Here, the singer fills the role of a man frustrated with people deriding the country, particularly those who are "harpin' on the wars we fight" and "runnin' down my countrymen," a reference to the then-ongoing Vietnam War. People who do this, claims the singer, are "walkin' on the fightin' side of me" and warns them that "if you don't love it, leave it."

==Chart performance and popularity==
Like its predecessor "Okie from Muskogee," "The Fightin' Side of Me" immediately broke in popularity when released in January 1970. The song reached No. 1 on the Billboard magazine Hot Country Singles chart, where it remained for three weeks. It also charted in the lower regions of the Billboard Hot 100 chart.
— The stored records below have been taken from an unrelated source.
Lemma x_of_first_Some {A} (x : A → Z) frame e :
  x_of_first x frame = Some e ↔ ∃ r rest, frame = r :: rest ∧ x r = e.
Proof.
  destruct frame as [|r rest]; simpl.
  - split; [done|]. by intros (? & ? & ? & _).
  - split; [intros [= <-]; eauto|]. by intros (? & ? & [= <- <-] & <-).
Qed.

Lemma elem_of_filter_bool {A} (f : A → bool) l r :
  r ∈ List.filter f l ↔ r ∈ l ∧ f r = true.
Proof. rewrite !list_elem_of_In. apply filter_In. Qed.

Lemma filter_filter_bool {A} (f g : A → bool) l :
  List.filter f (List.filter g l) = List.filter (λ r, g r && f r) l.
Proof.
  induction l as [|a l IH]; simpl; [done|].
  destruct (g a); simpl; [|done]. destruct (f a); by rewrite IH.
Qed.

(** The head of a selection is the first row that passes the test. *)
Lemma filter_head {A} (f : A → bool) l r :
  (∃ rest, List.filter f l = r :: rest)
  ↔ ∃ pre post, l = pre ++ r :: post ∧ f r = true
                ∧ ∀ y, y ∈ pre → f y = false.
Proof.
  induction l as [|a l IH]; simpl.
  - split; [by intros [? ?]|]. intros (pre & post & H & _).
    by destruct pre.
  - destruct (f a) eqn:Ha.
    + split.
      * intros [rest [= <- _]]. exists [], l. split; [done|]. split; [done|].
        intros y Hy. by apply elem_of_nil in Hy.
      * intros (pre & post & Hl & Hr & Hpre). destruct pre as [|b pre].
        -- injection Hl as -> ->. eauto.
        -- injection Hl as -> ->. rewrite Hpre in Ha by left. done.
    + rewrite IH. split.
      * intros (pre & post & -> & Hr & Hpre). exists (a :: pre), post.
        split; [done|]. split; [done|]. intros y Hy.
        apply elem_of_cons in Hy as [->|Hy]; auto.
      * intros (pre & post & Hl & Hr & Hpre). destruct pre as [|b pre].
        -- injection Hl as -> ->. congruence.
        -- injection Hl as -> ->. exists pre, post. split; [done|].
           split; [done|]. intros y Hy. apply Hpre. by right.
Qed.

Lemma filter_nil {A} (f : A → bool) l :
  List.filter f l = [] ↔ ∀ y, y ∈ l → f y = false.
Proof.
  induction l as [|a l IH]; simpl.
  - split; [|done]. intros _ y Hy. by apply elem_of_nil in Hy.
  - destruct (f a) eqn:Ha.
    + split; [done|]. intros H. rewrite H in Ha by left. done.
    + rewrite IH. split.
      * intros H y Hy. apply elem_of_cons in Hy as [->|Hy]; auto.
      * intros H y Hy. apply H. by right.
Qed.

(** *** The aggregate variant *)

Lemma aggregate_brdu_end_Some b df d :
  aggregate_brdu_end b df = Ok (Some d) →
  ∃ r, r ∈ df ∧ sx r = d ∧ b + 100 < d.
Proof.
  unfold aggregate_brdu_end.
  destruct (uniform_filter1d _ 101) as [roll|]; simpl; [|done].
  intros H. apply x_at_first_Some in H as (i & r & _ & Hr & <-).
  apply list_elem_of_lookup_2, elem_of_filter_bool in Hr as [Hr Hx].
  exists r. split; [done|]. split; [done|]. lia.
Qed.

Lemma detect_signal_boundaries_ordered df e b d :
  detect_signal_boundaries df = Ok (MkBoundaries (Some e) (Some b) (Some d)) →
  (∃ re rb rd, re ∈ df ∧ rb ∈ df ∧ rd ∈ df
               ∧ sx re = e ∧ sx rb = b ∧ sx rd = d)
  ∧ e ≤ b ∧ b + 100 < d.
Proof.
  unfold detect_signal_boundaries.
  destruct (uniform_filter1d _ 101) as [roll|]; simpl; [|done].
  destruct (x_at_first sx df _) as [[es|]|] eqn:Hes; simpl; try done.
  destruct (x_of_first sx _) as [bs|] eqn:Hbs; simpl; [|congruence].
  destruct (aggregate_brdu_end bs df) as [[ds|]|] eqn:Hds; simpl; try done.
  intros [= -> -> ->].
  apply x_at_first_Some in Hes as (i & re & _ & Hre & He).
  apply x_of_first_Some in Hbs as (rb & rest & Hrb & Hb).
  assert (rb ∈ List.filter (λ r, positive (median_diff r))
                 (List.filter (λ r, e <=? sx r) df)) as Hin
    by (rewrite Hrb; left).
  apply elem_of_filter_bool in Hin as [Hin _].
  apply elem_of_filter_bool in Hin as [Hin Hle].
  apply aggregate_brdu_end_Some in Hds as (rd & Hrd & Hd & Hlt).
  split; [|lia].
  exists re, rb, rd. apply list_elem_of_lookup_2 in Hre. done.
Qed.

(** *** The single-track variant *)

Lemma x_at_first_where {A B} (x : A → Z) (frame : list A) (col : list B)
    (test : A * B → bool) :
  ∃ o, x_at_first x frame (where_ test (zip frame col)) = Ok o
     ∧ ∀ e, o = Some e → ∃ r v, r ∈ frame ∧ x r = e ∧ test (r, v) = true.
Proof.
  destruct (where_ test (zip frame col)) as [|i idx] eqn:Hidx; simpl.
  - exists None. split; [done|]. congruence.
  - assert (i ∈ where_ test (zip frame col)) as Hi by (rewrite Hidx; left).
    apply elem_of_where_ in Hi as ([r v] & Hrv & Ht).
    apply lookup_zip_Some in Hrv as [Hr Hv]. simpl in *.
    unfold iloc. rewrite Hr. simpl. exists (Some (x r)). split; [done|].
    intros e [= <-]. exists r, v. split; [|done].
    by apply list_elem_of_lookup_2 in Hr.
Qed.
In addition to the studio version of the song, a live version of "The Fightin' Side of Me" was issued as part of Haggard's live album of the same name.

| Chart (1970) | Peak position |
|---|---|
| US Hot Country Songs (Billboard) | 1 |
| US Billboard Hot 100 | 92 |
| Canadian RPM Country Tracks | 1 |

==Awards==
In 1970, "The Fightin' Side of Me" was nominated for Song of the Year and Single of the Year by the Country Music Association. The song did not win either award, with it losing the Single award to "Okie from Muskogee."

==Other Recordings==

John Anderson recorded a version of this song on his 1986 album Countrified.